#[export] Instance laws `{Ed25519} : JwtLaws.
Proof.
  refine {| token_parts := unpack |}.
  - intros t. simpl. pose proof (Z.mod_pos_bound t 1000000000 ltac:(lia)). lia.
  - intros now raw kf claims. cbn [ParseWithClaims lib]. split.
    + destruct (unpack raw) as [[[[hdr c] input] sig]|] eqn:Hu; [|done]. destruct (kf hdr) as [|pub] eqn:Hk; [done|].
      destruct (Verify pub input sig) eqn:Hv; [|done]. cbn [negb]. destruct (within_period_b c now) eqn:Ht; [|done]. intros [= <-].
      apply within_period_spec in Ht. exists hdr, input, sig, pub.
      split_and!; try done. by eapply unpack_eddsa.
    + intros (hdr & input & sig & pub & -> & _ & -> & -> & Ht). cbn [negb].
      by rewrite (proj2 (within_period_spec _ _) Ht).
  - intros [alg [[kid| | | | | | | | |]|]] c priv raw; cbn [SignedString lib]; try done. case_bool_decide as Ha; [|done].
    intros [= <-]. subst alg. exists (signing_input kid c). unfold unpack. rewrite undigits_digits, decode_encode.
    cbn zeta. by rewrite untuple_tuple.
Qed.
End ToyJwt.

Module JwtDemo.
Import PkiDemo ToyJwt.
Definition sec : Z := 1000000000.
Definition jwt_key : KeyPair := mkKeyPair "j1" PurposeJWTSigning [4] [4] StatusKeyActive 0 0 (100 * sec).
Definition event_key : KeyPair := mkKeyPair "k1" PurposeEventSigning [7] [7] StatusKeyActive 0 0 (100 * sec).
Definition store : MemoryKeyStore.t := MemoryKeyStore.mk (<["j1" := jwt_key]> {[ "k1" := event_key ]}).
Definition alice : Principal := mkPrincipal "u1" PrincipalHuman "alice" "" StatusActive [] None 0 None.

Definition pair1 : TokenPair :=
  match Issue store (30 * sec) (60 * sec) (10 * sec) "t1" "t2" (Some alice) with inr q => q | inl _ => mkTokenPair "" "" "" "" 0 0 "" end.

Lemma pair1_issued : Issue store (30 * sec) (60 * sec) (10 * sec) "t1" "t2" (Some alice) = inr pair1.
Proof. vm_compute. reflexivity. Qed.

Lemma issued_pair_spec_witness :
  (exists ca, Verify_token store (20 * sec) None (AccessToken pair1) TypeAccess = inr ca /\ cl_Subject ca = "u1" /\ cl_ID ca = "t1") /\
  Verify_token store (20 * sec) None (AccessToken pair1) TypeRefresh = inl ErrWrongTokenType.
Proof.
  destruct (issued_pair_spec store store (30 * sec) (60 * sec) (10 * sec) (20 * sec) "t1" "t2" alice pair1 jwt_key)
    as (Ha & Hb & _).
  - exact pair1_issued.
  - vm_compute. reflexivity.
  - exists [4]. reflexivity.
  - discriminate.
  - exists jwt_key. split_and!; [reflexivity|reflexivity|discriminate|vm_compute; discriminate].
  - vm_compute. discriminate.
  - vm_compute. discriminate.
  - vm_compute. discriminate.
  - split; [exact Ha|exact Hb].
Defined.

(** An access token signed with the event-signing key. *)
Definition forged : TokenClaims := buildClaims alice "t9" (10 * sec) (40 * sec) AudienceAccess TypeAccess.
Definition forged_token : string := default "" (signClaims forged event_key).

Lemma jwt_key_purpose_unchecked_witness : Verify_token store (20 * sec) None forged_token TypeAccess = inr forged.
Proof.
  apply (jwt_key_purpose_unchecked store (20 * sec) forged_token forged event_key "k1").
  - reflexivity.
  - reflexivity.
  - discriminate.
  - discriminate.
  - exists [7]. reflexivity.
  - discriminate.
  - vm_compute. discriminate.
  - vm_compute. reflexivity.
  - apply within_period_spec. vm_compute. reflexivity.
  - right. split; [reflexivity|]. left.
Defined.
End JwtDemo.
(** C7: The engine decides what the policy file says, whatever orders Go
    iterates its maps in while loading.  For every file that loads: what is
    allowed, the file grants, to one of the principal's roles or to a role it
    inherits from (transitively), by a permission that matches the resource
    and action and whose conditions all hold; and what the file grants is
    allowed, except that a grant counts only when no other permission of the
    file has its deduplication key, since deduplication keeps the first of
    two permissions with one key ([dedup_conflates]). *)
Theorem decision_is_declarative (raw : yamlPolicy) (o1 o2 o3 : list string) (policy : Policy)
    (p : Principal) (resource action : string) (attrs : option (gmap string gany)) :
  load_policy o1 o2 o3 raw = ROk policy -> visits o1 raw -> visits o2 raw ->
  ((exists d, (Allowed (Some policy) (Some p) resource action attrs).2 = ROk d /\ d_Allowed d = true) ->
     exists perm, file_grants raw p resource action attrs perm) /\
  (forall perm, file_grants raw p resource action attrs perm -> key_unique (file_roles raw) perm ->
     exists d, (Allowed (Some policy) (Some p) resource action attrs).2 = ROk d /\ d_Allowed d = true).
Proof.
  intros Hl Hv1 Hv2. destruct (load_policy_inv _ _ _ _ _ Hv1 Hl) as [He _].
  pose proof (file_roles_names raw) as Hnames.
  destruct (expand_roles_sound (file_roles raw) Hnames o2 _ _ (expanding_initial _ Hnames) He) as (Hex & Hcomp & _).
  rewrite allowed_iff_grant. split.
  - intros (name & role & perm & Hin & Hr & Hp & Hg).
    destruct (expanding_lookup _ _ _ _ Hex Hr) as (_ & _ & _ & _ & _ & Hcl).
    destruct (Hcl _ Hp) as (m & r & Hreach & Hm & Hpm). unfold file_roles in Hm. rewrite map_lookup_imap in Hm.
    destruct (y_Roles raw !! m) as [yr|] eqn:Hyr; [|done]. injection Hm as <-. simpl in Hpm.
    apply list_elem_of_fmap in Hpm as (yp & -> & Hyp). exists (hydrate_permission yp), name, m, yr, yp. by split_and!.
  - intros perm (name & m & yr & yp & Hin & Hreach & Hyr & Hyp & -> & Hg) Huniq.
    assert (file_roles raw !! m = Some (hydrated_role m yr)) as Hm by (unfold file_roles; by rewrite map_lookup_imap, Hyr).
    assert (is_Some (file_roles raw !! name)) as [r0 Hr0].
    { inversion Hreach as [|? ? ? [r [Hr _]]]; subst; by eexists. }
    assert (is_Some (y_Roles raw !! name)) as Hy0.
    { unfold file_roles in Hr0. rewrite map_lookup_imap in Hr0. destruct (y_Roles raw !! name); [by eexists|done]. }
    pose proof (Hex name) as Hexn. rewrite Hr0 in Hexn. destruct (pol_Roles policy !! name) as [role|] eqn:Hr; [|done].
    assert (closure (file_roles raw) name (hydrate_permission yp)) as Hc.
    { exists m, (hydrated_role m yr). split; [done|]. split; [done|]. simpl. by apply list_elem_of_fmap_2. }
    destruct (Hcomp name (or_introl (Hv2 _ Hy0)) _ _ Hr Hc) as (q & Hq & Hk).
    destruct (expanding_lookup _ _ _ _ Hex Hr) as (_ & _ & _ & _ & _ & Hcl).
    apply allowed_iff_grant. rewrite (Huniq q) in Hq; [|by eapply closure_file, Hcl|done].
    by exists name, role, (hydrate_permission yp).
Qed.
• • • •
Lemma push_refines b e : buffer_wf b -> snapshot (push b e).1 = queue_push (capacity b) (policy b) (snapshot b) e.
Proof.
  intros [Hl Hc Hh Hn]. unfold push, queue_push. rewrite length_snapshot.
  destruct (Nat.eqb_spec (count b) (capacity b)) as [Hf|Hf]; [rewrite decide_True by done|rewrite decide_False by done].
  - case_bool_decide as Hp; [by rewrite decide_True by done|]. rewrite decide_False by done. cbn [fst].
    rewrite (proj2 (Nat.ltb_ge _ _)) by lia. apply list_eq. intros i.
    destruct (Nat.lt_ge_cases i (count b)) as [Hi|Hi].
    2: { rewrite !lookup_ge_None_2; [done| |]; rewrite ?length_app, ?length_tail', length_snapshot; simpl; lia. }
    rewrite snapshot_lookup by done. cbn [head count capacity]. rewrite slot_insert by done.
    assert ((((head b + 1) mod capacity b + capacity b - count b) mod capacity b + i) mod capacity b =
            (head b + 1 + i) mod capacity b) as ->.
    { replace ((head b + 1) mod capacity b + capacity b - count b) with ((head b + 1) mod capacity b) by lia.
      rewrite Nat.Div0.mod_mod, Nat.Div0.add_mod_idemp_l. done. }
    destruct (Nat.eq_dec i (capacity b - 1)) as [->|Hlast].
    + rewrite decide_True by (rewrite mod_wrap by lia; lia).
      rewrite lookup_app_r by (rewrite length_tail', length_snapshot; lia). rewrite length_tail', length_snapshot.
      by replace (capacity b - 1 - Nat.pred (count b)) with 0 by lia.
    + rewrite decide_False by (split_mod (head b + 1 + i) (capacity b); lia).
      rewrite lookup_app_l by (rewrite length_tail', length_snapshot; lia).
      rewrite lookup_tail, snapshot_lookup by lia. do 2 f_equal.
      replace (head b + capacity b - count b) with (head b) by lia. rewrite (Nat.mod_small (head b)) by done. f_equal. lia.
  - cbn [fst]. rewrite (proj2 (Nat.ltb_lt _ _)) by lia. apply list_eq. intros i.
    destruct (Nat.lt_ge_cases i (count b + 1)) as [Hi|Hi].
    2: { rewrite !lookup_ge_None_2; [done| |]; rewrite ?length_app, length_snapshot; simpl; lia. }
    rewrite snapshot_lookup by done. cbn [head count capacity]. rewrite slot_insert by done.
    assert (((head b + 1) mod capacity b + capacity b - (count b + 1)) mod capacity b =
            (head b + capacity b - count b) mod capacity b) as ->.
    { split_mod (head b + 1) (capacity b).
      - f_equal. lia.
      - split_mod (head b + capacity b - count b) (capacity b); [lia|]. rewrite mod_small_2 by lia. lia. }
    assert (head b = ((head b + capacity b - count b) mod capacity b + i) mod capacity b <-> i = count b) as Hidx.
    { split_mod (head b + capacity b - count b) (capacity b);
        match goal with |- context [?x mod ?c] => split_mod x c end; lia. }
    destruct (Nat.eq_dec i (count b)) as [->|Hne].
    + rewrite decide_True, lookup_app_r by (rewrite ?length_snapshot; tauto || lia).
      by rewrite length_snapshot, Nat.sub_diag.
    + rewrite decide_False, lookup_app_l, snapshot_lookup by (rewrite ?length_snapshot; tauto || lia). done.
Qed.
• • • •
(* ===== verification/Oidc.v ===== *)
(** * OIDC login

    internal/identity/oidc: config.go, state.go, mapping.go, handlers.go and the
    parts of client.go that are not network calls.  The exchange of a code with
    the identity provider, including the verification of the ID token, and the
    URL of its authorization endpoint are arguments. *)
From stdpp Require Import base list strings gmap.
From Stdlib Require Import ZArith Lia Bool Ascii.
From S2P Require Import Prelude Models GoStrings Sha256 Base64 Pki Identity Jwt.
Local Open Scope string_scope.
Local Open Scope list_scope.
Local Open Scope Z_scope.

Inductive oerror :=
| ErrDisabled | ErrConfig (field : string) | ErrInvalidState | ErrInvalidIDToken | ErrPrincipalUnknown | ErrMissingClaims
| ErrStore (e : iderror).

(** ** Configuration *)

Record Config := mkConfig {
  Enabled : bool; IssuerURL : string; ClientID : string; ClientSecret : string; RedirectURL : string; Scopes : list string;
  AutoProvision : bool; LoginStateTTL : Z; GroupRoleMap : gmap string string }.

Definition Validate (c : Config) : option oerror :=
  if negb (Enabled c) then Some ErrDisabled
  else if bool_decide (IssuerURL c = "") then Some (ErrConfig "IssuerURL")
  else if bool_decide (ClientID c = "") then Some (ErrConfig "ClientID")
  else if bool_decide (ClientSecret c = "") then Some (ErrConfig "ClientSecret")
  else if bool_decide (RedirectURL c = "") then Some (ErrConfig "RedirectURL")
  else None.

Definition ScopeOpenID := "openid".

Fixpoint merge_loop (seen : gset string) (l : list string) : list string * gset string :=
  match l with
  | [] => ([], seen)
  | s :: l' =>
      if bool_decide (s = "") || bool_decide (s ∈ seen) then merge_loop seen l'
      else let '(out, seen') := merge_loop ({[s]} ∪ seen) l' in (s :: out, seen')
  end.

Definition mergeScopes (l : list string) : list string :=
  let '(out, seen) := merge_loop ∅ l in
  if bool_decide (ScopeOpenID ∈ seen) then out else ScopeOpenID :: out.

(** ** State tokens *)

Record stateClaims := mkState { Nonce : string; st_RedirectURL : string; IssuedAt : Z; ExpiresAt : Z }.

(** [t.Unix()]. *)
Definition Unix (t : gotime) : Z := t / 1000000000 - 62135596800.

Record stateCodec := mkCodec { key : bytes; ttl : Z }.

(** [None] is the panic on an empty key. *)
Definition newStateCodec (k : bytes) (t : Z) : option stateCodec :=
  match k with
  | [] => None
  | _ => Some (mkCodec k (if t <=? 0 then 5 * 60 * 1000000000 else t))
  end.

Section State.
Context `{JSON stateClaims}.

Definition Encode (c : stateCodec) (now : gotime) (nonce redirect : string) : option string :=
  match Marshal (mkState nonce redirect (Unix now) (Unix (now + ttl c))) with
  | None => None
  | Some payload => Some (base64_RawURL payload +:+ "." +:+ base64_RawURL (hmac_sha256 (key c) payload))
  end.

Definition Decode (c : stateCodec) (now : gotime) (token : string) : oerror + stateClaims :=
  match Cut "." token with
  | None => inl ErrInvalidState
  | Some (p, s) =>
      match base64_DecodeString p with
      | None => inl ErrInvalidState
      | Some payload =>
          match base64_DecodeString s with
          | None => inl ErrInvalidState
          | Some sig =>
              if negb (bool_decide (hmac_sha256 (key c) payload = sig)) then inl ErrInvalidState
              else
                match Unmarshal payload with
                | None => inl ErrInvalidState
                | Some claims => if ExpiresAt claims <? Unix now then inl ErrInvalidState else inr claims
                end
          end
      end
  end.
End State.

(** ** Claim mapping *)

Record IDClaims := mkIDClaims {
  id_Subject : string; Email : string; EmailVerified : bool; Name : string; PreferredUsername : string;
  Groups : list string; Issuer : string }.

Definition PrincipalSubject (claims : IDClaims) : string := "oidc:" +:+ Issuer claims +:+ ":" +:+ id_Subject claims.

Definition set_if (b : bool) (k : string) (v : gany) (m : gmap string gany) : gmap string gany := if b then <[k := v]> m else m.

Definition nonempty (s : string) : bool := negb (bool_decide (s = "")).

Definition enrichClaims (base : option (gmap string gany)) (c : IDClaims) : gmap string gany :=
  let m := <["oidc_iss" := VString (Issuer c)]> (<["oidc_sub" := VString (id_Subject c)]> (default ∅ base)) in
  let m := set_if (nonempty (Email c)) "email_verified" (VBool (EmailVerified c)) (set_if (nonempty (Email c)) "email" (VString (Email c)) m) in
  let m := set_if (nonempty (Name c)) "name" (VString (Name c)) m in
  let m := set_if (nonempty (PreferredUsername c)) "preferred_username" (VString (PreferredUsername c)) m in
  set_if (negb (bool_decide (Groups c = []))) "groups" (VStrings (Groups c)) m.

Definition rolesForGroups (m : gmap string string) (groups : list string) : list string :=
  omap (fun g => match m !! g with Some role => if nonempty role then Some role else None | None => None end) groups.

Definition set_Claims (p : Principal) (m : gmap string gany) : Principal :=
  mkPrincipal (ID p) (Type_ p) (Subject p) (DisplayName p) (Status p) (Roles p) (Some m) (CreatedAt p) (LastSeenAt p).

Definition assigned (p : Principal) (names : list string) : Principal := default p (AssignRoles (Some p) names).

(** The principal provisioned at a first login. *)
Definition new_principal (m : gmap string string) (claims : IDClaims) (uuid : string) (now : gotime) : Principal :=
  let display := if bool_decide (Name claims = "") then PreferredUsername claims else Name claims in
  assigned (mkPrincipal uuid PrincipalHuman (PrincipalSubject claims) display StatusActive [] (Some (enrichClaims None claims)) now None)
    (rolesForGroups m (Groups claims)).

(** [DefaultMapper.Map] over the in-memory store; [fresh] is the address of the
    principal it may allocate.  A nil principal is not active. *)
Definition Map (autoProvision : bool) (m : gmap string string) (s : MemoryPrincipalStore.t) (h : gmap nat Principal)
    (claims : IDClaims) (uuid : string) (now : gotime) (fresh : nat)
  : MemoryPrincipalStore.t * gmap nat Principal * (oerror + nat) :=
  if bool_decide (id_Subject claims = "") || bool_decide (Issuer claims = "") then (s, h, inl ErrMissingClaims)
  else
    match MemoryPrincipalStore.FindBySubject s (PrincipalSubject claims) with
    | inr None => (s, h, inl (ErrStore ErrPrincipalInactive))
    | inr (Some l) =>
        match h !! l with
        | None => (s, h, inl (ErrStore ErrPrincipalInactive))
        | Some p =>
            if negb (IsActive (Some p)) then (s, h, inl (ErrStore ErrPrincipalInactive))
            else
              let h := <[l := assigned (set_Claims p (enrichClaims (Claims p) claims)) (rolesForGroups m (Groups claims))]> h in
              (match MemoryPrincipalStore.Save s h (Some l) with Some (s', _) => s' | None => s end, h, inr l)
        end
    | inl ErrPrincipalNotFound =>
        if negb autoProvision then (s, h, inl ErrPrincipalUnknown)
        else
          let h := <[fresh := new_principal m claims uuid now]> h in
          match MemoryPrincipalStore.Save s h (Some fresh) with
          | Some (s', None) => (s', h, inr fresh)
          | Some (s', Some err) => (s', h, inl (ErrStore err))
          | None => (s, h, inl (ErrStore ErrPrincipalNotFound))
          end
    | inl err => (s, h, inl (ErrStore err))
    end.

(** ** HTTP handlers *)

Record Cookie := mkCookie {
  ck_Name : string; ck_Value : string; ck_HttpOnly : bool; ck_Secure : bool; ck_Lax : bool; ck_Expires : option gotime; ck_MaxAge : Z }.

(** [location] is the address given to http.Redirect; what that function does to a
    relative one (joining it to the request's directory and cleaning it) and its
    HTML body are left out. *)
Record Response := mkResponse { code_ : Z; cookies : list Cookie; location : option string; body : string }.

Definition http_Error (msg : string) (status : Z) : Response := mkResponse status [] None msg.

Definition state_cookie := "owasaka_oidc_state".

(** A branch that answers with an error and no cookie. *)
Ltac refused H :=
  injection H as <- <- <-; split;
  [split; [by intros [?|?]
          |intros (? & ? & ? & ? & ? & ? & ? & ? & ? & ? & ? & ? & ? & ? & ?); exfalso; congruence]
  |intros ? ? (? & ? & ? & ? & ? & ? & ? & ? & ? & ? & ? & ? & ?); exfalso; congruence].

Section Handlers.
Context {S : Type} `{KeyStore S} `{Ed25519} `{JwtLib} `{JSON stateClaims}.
• • • •
Give back, word for word, only the lines above from the line holding "rewrite (proj2 (Nat.ltb_ge" to the line holding "capacity b) by lia.", both included.

» Result of this task
    rewrite (proj2 (Nat.ltb_ge _ _)) by lia. apply list_eq. intros i.
    destruct (Nat.lt_ge_cases i (count b)) as [Hi|Hi].
    2: { rewrite !lookup_ge_None_2; [done| |]; rewrite ?length_app, ?length_tail', length_snapshot; simpl; lia. }
    rewrite snapshot_lookup by done. cbn [head count capacity]. rewrite slot_insert by done.
    assert ((((head b + 1) mod capacity b + capacity b - count b) mod capacity b + i) mod capacity b =
            (head b + 1 + i) mod capacity b) as ->.
    { replace ((head b + 1) mod capacity b + capacity b - count b) with ((head b + 1) mod capacity b) by lia.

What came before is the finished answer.